Pour certains, c’est une hypothèse si terrifiante qu’ils préfèrent rester au fond de leur terrain et rabâcher les mêmes choses pendant 50 ans. Il faut au contraire, se réjouir d’avoir toujours de quoi se remettre en question. Notre métier est une source de jouvence qui nous permet de n’être jamais aliéné par des tâches répétitives. Nous pouvons toujours rester sur le fil, et danser entre compétences acquises et inconfort. En continuant de se former et d’apprendre, nous aiguisons notre sens critique. Aimer apprendre et pouvoir le faire toute sa vie est un don qu’il faut savoir cultiver. 

 

8. Trouver sa place, son vrai “soi”

Certains ont toujours su ce qu’ils voulaient faire dans la vie et n’ont jamais changé de voie. Ce n’est pas mon cas. Pendant vingt ans, j’ai erré dans un parcours scolaire sans queue ni tête. Adopter mon premier chien a allumé quelque chose en moi. J’avais un but, une passion, une flamme que des centaines d’heures de lecture et de pratique n’ont jamais fait faiblir. J’ai su que j’avais trouvé ma voie, et j’espère que beaucoup connaitront un jour cette absolue certitude qu’un métier est fait pour eux.
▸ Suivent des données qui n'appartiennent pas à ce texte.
(** * A scripted pipeline *)

Module Scripted.
#[local] Existing Instances Two.keccak Two.bridge Two.provider Two.unpack_laws Small.hinter Small.nibbles
  Small.nibbles_laws Concrete.paths Concrete.empty_root Replaying.machine Replaying.database.
(** A last stage that waits at every [None]. *)
Abbreviation Script := (Replay (option OpPayloadAttributes)).
#[local] Instance script : NextAttributes Script := λ head self,
  match rp_items self with
  | [] | None :: _ => (Err (temp Eof), mkReplay (rp_origin self) (tail (rp_items self)))
  | Some a :: items => (Ok (mkOpAttributesWithParent a head true), mkReplay (rp_origin self) items)
  end.
#[local] Instance script_laws : StageLaws Script := replay_laws (λ _, True).
Lemma inv_all (s : Script) : st_inv s.
Proof. by apply Forall_true. Qed.
#[local] Instance script_next_laws : NextAttributesLaws Script.
Proof.
  refine {| na_ready _ _ := True |}; [| |done|by intros head sg _ self _; split; [|split; [apply inv_all|]]].
  - intros head o self (_ & _ & Ho). unfold na_next_attributes, script.
    destruct (rp_items self) as [|[a|] items]; (split; [done|]); split_and!; try apply inv_all; done.
  - intros head self _. split; [done|]. by split; [apply inv_all|].
Defined.
#[local] Instance no_cache : FlushableCache unit := id.
#[local] Instance driver_pipeline : DriverPipeline (OraclePipeline Script unit unit) := oracle_pipeline (λ _, "none"%string).
#[local] Instance executor : DriverExecutor KonaExecutor unit unit := kona_executor 3.

Definition waiting (script : list (option OpPayloadAttributes)) : OraclePipeline Script unit unit :=
  mkOraclePipeline (Pipeline.new (mkReplay (mkBlockInfo [] 3 [] 0) script) Replaying.config tt) tt.
(** Two payloads: one the machine rejects, and one that opens an account. *)
Definition pipeline : OraclePipeline Script unit unit :=
  waiting [None; Some (Replaying.payload [[]]); None; Some (Replaying.payload [[byte1]])].
Definition head_tip : TipCursor :=
  mkTipCursor (mkL2BlockInfo (hd_block_info Two.header) (mkBlockNumHash 0 []) 0) Two.header B256_ZERO.
Definition history : History := [(mkBlockInfo [] 2 [] 0, head_tip)].
Definition cursor : PipelineCursor := (advances (E:=Empty_set) history (Cursor.new 10 (mkBlockInfo [] 2 [] 0))).2.
Definition driver : Driver KonaExecutor (OraclePipeline Script unit unit) unit unit :=
  driver_new cursor Replaying.executor pipeline.
Definition start : Progress := mkProgress head_tip Replaying.executor pipeline ∅ ∅.
Definition block_run : outcome ExecutorError (BlockBuildingOutcome unit unit * B256) * KonaExecutor :=
  step_executor 3 Two.header (Replaying.payload [[byte1]]) (set_inner (Some (pg_builder start)) Replaying.executor).
Definition outcome_of (r : outcome ExecutorError (BlockBuildingOutcome unit unit * B256))
    : BlockBuildingOutcome unit unit * B256 := match r with Ok x => x | _ => (Replaying.ran, B256_ZERO) end.
Definition last_tip : TipCursor := block_tip (outcome_of block_run.1).1 (outcome_of block_run.1).2.
Definition finish : Progress :=
  mkProgress last_tip block_run.2 (waiting []) (foldl state_update ∅ [Replaying.opened])
    (foldl withdrawal_update ∅ [Replaying.opened]).
End Scripted.
#[local] Existing Instances Two.keccak Two.bridge Two.provider Two.unpack_laws Small.hinter Small.nibbles
  Small.nibbles_laws Concrete.paths Concrete.empty_root Replaying.machine Replaying.database Scripted.script
  Scripted.script_laws Scripted.script_next_laws Scripted.no_cache Scripted.driver_pipeline Scripted.executor.

Lemma produce_payload_first_witness :
  let waiting := (step (tc_l2_safe_head Scripted.head_tip) (op_pipeline Scripted.pipeline)).2 in
  (∀ fuel, (fuel <= 1)%nat →
     produce_payload fuel (tc_l2_safe_head Scripted.head_tip) Scripted.pipeline = None) ∧
  ∃ r p', step (tc_l2_safe_head Scripted.head_tip) waiting = (Ok r, p') ∧
  match r with
  | PreparedAttributes =>
      ∃ a, awp_parent a = tc_l2_safe_head Scripted.head_tip ∧ dp_prepared p' = [a] ∧
      ∀ fuel, (1 < fuel)%nat → produce_payload fuel (tc_l2_safe_head Scripted.head_tip) Scripted.pipeline
        = Some (Ok a, set_op_pipeline (set_prepared [] p') Scripted.pipeline)
  | _ => True
  end.
Proof.
  cbv zeta.
  destruct (produce_payload_first (λ _, "none"%string) 1 (tc_l2_safe_head Scripted.head_tip) Scripted.pipeline
    [OriginAdvanceErr (temp Eof)] (step (tc_l2_safe_head Scripted.head_tip) (op_pipeline Scripted.pipeline)).2)
    as (Hnone & r & p' & Hs & Hr).
  - split; [apply Scripted.inv_all|done].
  - reflexivity.
  - by repeat constructor.
  - split; [exact Hnone|]. exists r, p'. split; [exact Hs|]. by destruct r.
Defined.

Lemma derives_example : derives (Svm:=list Entry) (Tx:=list Entry) 4 3 8 Scripted.start
  [(mkBlockInfo [] 3 [] 0, Scripted.last_tip)] 2 1 Scripted.finish.
Proof.
  eapply derives_dropped with (attrs := mkOpAttributesWithParent (Replaying.payload [[]]) _ true)
    (dp := Scripted.waiting [None; Some (Replaying.payload [[byte1]])]); [done|reflexivity|by vm_compute|].
  unfold Scripted.last_tip.
  epose proof (derives_block 4 3 8 _ (mkOpAttributesWithParent (Replaying.payload [[byte1]]) _ true) (Scripted.waiting [])
    _ Replaying.ran [Replaying.opened] (Scripted.outcome_of Scripted.block_run.1).1 (Scripted.outcome_of Scripted.block_run.1).2
    Scripted.block_run.2 [] 0 0 Scripted.finish) as Hblock.
  eapply Hblock; clear Hblock; [done|reflexivity|done|by vm_compute| | |].
  - split; [split; [apply (bool_decide_unpack _); by vm_compute|]|apply (bool_decide_unpack _); by vm_compute].
    intros k entry [v Hk]. by vm_compute in Hk.
  - by vm_compute.
  - apply derives_done.
Qed.

Lemma driver_proves_chain_witness :
  ∃ self' builder root,
    advance_to_target 4 4 (Some 8) Scripted.driver = Some (Ok (tc_l2_safe_head Scripted.last_tip, root), self') ∧
    kx_inner (dr_executor self') = Some builder ∧
    root = hash_output_root (mkOutputRoot (blind (root_node (b_trie_db builder)))
             (blind (withdrawal_node (b_trie_db builder))) (bi_hash (l2_block_info (tc_l2_safe_head Scripted.last_tip)))) ∧
    holds 3 (b_trie_db builder) (foldl state_update ∅ [Replaying.opened]) (foldl withdrawal_update ∅ [Replaying.opened]).
Proof.
  apply (driver_proves_chain Two.digest_32 (λ _ _, eq_refl) Replaying.accounts_equal_eq 4 3 8 1 Scripted.history Scripted.driver
    Scripted.start [(mkBlockInfo [] 3 [] 0, Scripted.last_tip)] 2 1 Scripted.finish 4).
  - apply derives_example.
  - done.
  - left. by vm_compute.
  - lia.
  - lia.
  - apply (executor_at_ok 1 _ _ Replaying.builder); [done|]. split; [apply Two.holds_empty|].
    intros k v Hk. by vm_compute in Hk.
  - split; [done|done| |done].
    destruct (advances_tracks (E:=Empty_set) Scripted.history [] (Cursor.new 10 (mkBlockInfo [] 2 [] 0)) (new_tracks _ _))
      as (c & Hrun & Ht & _); [repeat constructor; vm_compute; discriminate|].
    unfold Scripted.driver, driver_new. cbn [dr_cursor]. unfold Scripted.cursor. by rewrite Hrun.
  - repeat constructor; vm_compute; discriminate.
Defined.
Devenir éducateur canin a créé mille bouleversements. J’ai appris à me battre pour mes convictions, même si c’était contre ma propre famille. J’ai nourri mon courage en quittant tout pour un boulot instable. J’ai développé plus d’amitiés en un an que dans toute ma vie. J’ai lancé ma boîte, appris des façons de la faire connaître, développé mille et unes compétences annexes. J’ai ouvert ma gueule puis appris à me taire, j’ai cru tout savoir puis accepté de n’en connaître qu’une infime partie.

J’ai trouvé qui j’étais en aidant les autres. 

Aucun des points négatifs ne contrebalancera jamais tout ce que ce métier m’a apporté. 

La seule différence d’avoir appris tout avant de me lancer… C’est que je l’aurais fait plus tôt !

Alors si c’est votre petite flamme à vous, n’attendez pas plus longtemps.